Saturday, November 22, 2008

Don't Look Down

"Whatever you do, don't look down." Advice usually spoken to a person standing on a precipice. Well people, I am teetering on the edge of change (aka baby number 3). And those words of wisdom have yet to help me. For the last 7 months, I have done exactly that... not looked down. I focused on more pressing matters and paid little attention to my ever changing figure. Mad cravings and cankles were given little thought...perhaps a weird side effect from bad Indian food.

Problem #1: All the realizations that a person would normally have experienced in the beginning of pregnancy are hitting me NOW. So with less than 3 months to go, I feel like I just had a date with my EPT and must prepare for the aftermath. All I can say is holy bananas! What am I going to do with 3 little people?! My sanity is already in question. The midgets will have me surrounded! Our man on man defense is shot. What do I do when they all decide to mutiny and run in different directions? Are kid leashes still kosher? What do you do with a newborn? I think I have blocked it all out for a reason. We've come so far with the first 2 kiddos. We can go to the movies and talk politics. Who pressed the reset button?

Problem #2: I am having delusions! First, I do not recognize my own body. I feel like a science project in paneled pants. I could charge admission. When reflecting on my pre-baby bod, I fancy myself to have looked quite a bit like Heidi Klum. Please say nothing! Remember, I'm delusional. Now I feel like someone photo-shopped my head onto Roseanne Barr's fuller figure. To top it off, I fantasize about working out. Right now just putting on socks is exhausting. My poor lungs are out of real estate and I am constantly out of breath. I sound like an obscene caller all the time. I dream of doing sit ups and laying on my stomach. I haven't been able to locate my ribs for quite some time. I long for rigorous bike rides and long runs. HA- where were those desires 7 months ago? When I am not cursing at skinny runners, I am marveling at their agility due to the fact I no longer walk, I lumber.
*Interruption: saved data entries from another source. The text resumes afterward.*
Definition view (s : Slot) : SlotView :=
  mk_view (sl_id s) (sl_name s) (sl_base_url s) (sl_model s) (sl_enabled s)
    (negb (String.eqb (sl_api_key s) "")) (mask_key (sl_api_key s)).

(** [Vec::remove] and [Vec::insert] *)
Definition move_slot (slots : list Slot) (from to : nat) : list Slot :=
  if (length slots <=? from) || (length slots <=? to) || (from =? to) then slots
  else
    match slots !! from with
    | Some item =>
        let rest := delete from slots in
        take to rest ++ item :: drop to rest
    | None => slots
    end.

Definition name_char (c : Z) : bool := is_ascii_alphanumeric c || (c =? 45)%Z || (c =? 95)%Z.

Fixpoint validate_slots (seen : list string) (slots : list Slot) : result unit string :=
  match slots with
  | [] => Ok tt
  | s :: slots' =>
      if blank (sl_name s) then Err "slot name must not be empty"%string
      else if String.eqb (sl_name s) DEFAULT_ALIAS then
        Err ("`" +:+ DEFAULT_ALIAS +:+ "` is reserved for the failover chain")
      else if negb (forallb name_char (chars (sl_name s))) then
        Err ("slot name `" +:+ sl_name s +:+ "` may only use letters, digits, `-` and `_`")
      else if existsb (String.eqb (sl_name s)) seen then
        Err ("slot `" +:+ sl_name s +:+ "` is defined more than once")
      else if negb (String.prefix "http://" (sl_base_url s))
              && negb (String.prefix "https://" (sl_base_url s)) then
        Err ("slot `" +:+ sl_name s +:+ "` needs an http(s) base URL")
      else if blank (sl_model s) then Err ("slot `" +:+ sl_name s +:+ "` needs a model id")
      else if String.eqb (sl_api_key s) "" then Err ("slot `" +:+ sl_name s +:+ "` needs an API key")
      else validate_slots (sl_name s :: seen) slots'
  end.

Definition validate (slots : list Slot) : result unit string := validate_slots [] slots.

(** ** The configuration *)

Definition to_provider (s : Slot) : ProviderConfig :=
  mk_provider (sl_name s) (sl_id s) (sl_base_url s)
    (if String.eqb (sl_api_key s) "" then [] else [sl_api_key s])
    default_inflight [] default_connect_ms default_first_byte_ms default_total_ms
    default_cooldown_ms default_max_cooldown_ms.

Definition entry (s : Slot) : ChainEntry := mk_entry (sl_name s) (sl_model s).

Definition pinned (s : Slot) : AliasConfig := mk_alias (sl_name s) [entry s].

Definition to_config (server : ServerConfig) (slots : list Slot) : Config :=
  let enabled := List.filter sl_enabled slots in
  mk_config server (map to_provider slots)
    (match enabled with [] => [] | _ => [mk_alias DEFAULT_ALIAS (map entry enabled)] end
     ++ map pinned slots).

Definition find_alias (cfg : Config) (name : string) : option AliasConfig :=
  find_first (fun a => String.eqb (a_name a) name) (c_aliases cfg).

Definition from_provider (cfg : Config) (enabled : list string) (p : ProviderConfig) : Slot :=
  mk_slot (p_id p) (p_name p) (p_base_url p) (default ""%string (head (p_keys p)))
    (default ""%string (a ← find_alias cfg (p_name p); e_model <$> head (a_chain a)))
    (existsb (String.eqb (p_name p)) enabled).

Definition from_config (cfg : Config) : list Slot :=
  let enabled :=
    match find_alias cfg DEFAULT_ALIAS with
    | Some a => map e_provider (a_chain a)
    | None => []
    end in
  map (from_provider cfg enabled) (c_providers cfg).

(** ** Editing *)

Definition merge_key (stored : list Slot) (s : Slot) : Slot :=
  if negb (String.eqb (sl_api_key s) "") || String.eqb (sl_id s) "" then s
  else
    match find_first (fun p => String.eqb (sl_id p) (sl_id s)) stored with
    | Some prev => mk_slot (sl_id s) (sl_name s) (sl_base_url s) (sl_api_key prev) (sl_model s) (sl_enabled s)
    | None => s
    end.

Definition merge_keys (incoming stored : list Slot) : list Slot := map (merge_key stored) incoming.

Definition with_id (s : Slot) (id : string) : Slot :=
  mk_slot id (sl_name s) (sl_base_url s) (sl_api_key s) (sl_model s) (sl_enabled s).

(** ** The file and the live registry *)

Section store.
(** TOML, and what [new_slot_id] answers to the [n]-th call ([None] when the system
    has no randomness). *)
Context (to_string_pretty : Config -> option string) (from_str : string -> option Config).
Context (new_slot_id : nat -> option string).
Context (default_server : ServerConfig).

(** The file, and how many ids were asked for. *)
Record Store := mk_store { st_file : option string; st_ids : nat }.

(** [None] is an error. *)
Definition load (st : Store) : option (list Slot) :=
  match st_file st with
  | None => Some []
  | Some text => from_config <$> from_str text
  end.

Fixpoint mint (n : nat) (l : list Slot) : option (list Slot * nat) :=
  match l with
  | [] => Some ([], n)
  | s :: l' =>
      if String.eqb (sl_id s) "" then
        id ← new_slot_id n;
        '(rest, n') ← mint (S n) l';
        Some (with_id s id :: rest, n')
      else
        '(rest, n') ← mint n l';
        Some (s :: rest, n')
  end.

Definition save (st : Store) (l : list Slot) : option Store :=
  match validate l with
  | Err _ => None
  | Ok _ =>
      '(l', n) ← mint (st_ids st) l;
      text ← to_string_pretty (to_config default_server l');
      Some (mk_store (Some text) n)
  end.

Definition ensure_ids (st : Store) : option (Store * list Slot) :=
  l ← load st;
  if match l with [] => true | _ => false end
     || forallb (fun s => negb (String.eqb (sl_id s) "")) l
  then Some (st, l)
  else
    st' ← save st l;
    l' ← load st';
    Some (st', l').

(** The router: its store, and the registry the next request is served from. *)
Record Live := mk_live { lv_store : Store; lv_registry : Registry }.

(** [AppState::new]'s registry; [None] is the panic of [Registry::build]. *)
Definition from_store (st : Store) (server : ServerConfig) : option Live :=
  '(st', l) ← ensure_ids st;
  g ← build (to_config server l);
  Some (mk_live st' g).

Definition reload (lv : Live) (server : ServerConfig) : option Live :=
  l ← load (lv_store lv);
  g ← build (to_config server l);
  Some (mk_live (lv_store lv) g).

Definition replace_slots (lv : Live) (server : ServerConfig) (l : list Slot) : option Live :=
  st ← save (lv_store lv) l;
  reload (mk_live st (lv_registry lv)) server.

(** The admin route: blank keys are filled in from the file first. *)
Definition replace (lv : Live) (server : ServerConfig) (incoming : list Slot) : option Live :=
  stored ← load (lv_store lv);
  replace_slots lv server (merge_keys incoming stored).
End store.

(** ** What a valid list is *)

Lemma validate_slots_ok seen slots :
  validate_slots seen slots = Ok tt ->
  NoDup (map sl_name slots)
  /\ Forall (fun s => sl_name s <> DEFAULT_ALIAS /\ (sl_name s ∉ seen) /\ sl_api_key s <> ""%string) slots.
Proof.
  revert seen. induction slots as [|s slots IH]; intros seen H; [by repeat constructor|].
  cbn [validate_slots] in H. destruct (blank (sl_name s)); [done|].
  destruct (String.eqb_spec (sl_name s) DEFAULT_ALIAS) as [|Hauto]; [done|].
  destruct (negb (forallb _ _)); [done|].
  destruct (existsb (String.eqb (sl_name s)) seen) eqn:Hseen; [done|].
  destruct (_ && _); [done|]. destruct (blank (sl_model s)); [done|].
  destruct (String.eqb_spec (sl_api_key s) "") as [|Hkey]; [done|].
  apply IH in H as [Hnd Hall]. rewrite Forall_forall in Hall.
  assert (Hns : sl_name s ∉ seen).
  { intros Hin. enough (existsb (String.eqb (sl_name s)) seen = true) by congruence.
    apply existsb_exists. exists (sl_name s). split; [by apply list_elem_of_In|apply String.eqb_refl]. }
  split.
  - constructor; [|done]. intros (x & Hx & Hin)%list_elem_of_fmap.
    destruct (Hall x Hin) as (_ & Hno & _). apply Hno. rewrite Hx. by left.
  - constructor; [done|]. apply Forall_forall. intros x Hx.
    destruct (Hall x Hx) as (H1 & H2 & H3). split_and!; [done| |done]. intros Hin. apply H2. by right.
Qed.

Definition slots_ok (slots : list Slot) : Prop :=
  NoDup (map sl_name slots)
  /\ Forall (fun s => sl_name s <> DEFAULT_ALIAS /\ sl_api_key s <> ""%string) slots.

Lemma validate_slots_sound slots : validate slots = Ok tt -> slots_ok slots.
Proof.
  intros H. apply validate_slots_ok in H as [Hnd Hall]. split; [done|].
  eapply Forall_impl; [exact Hall|]. by intros s (H1 & _ & H3).
Qed.

(** Ids are not looked at. *)
Lemma validate_slots_ext seen l l' :
  Forall2 (fun s s' => exists id, s' = with_id s id) l l' ->
  validate_slots seen l' = validate_slots seen l.
Proof.
  intros H. revert seen. induction H as [|s s' l l' [id ->] _ IH]; intros seen; [done|].
  cbn. by rewrite IH.
Qed.

(** ** Finding a slot again *)

Lemma find_first_app {A} (p : A -> bool) l k :
  find_first p (l ++ k) = match find_first p l with Some x => Some x | None => find_first p k end.
Proof. induction l as [|x l IH]; [done|]. simpl. by destruct (p x). Qed.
Solution to Problems 1 & 2: Accept my reality and embrace the look of a wild-eyed mad woman. I hear that comes with 3 kids. I think I would have preferred a complimentary toaster for all my trouble, but what are you going to do.

Tuesday, November 4, 2008

Halloween Spooktacular

The best day of the year and I practically missed it. In the hustle and bustle of life, I did not devote the proper time & creativity required by this spooktacular holiday. The kids were without costumes, the mom had drained the candy supply, the dad was preoccupied packing boxes and all was not in order for Halloween. My last ditch efforts at a costume for G-bean had failed miserably. Some even made her cry. She was close to cancelling Halloween all together and was in jeopardy of never smiling again. Okay so that last part was a little dramatic, but she did threaten not to trick or treat. GASP! Fortunately, E was oblivious to the drama and had lower expectations of this haunting occasion. Her only demand..."More candy mom." Alas, had I ruined the best day of the year for my children?!

No! By some miracle, it all came together. We even managed to pull off our annual chili party the night of Halloween. We had a house full of family dressed as all walks of life eating off of paper goods and dining atop cardboard boxes. The dry ice was floating and the root beer was flowing. E was double-fisted all night with long neck root beer. I daresay that little lady bug was seeing spots and could not fly a straight line by the end of the night. As for our Rapunzel, she made a full recovery. The only thing that could have topped her delight was if Prince Charming were to show up and ask her to let her hair down. And then there's the parents, don't they looked haggard?! They were. We did not dress up...SHOCKER! If anything, we were dressed as survivors. Hopefully next year we will get our act together, so that we won't get voted off the island.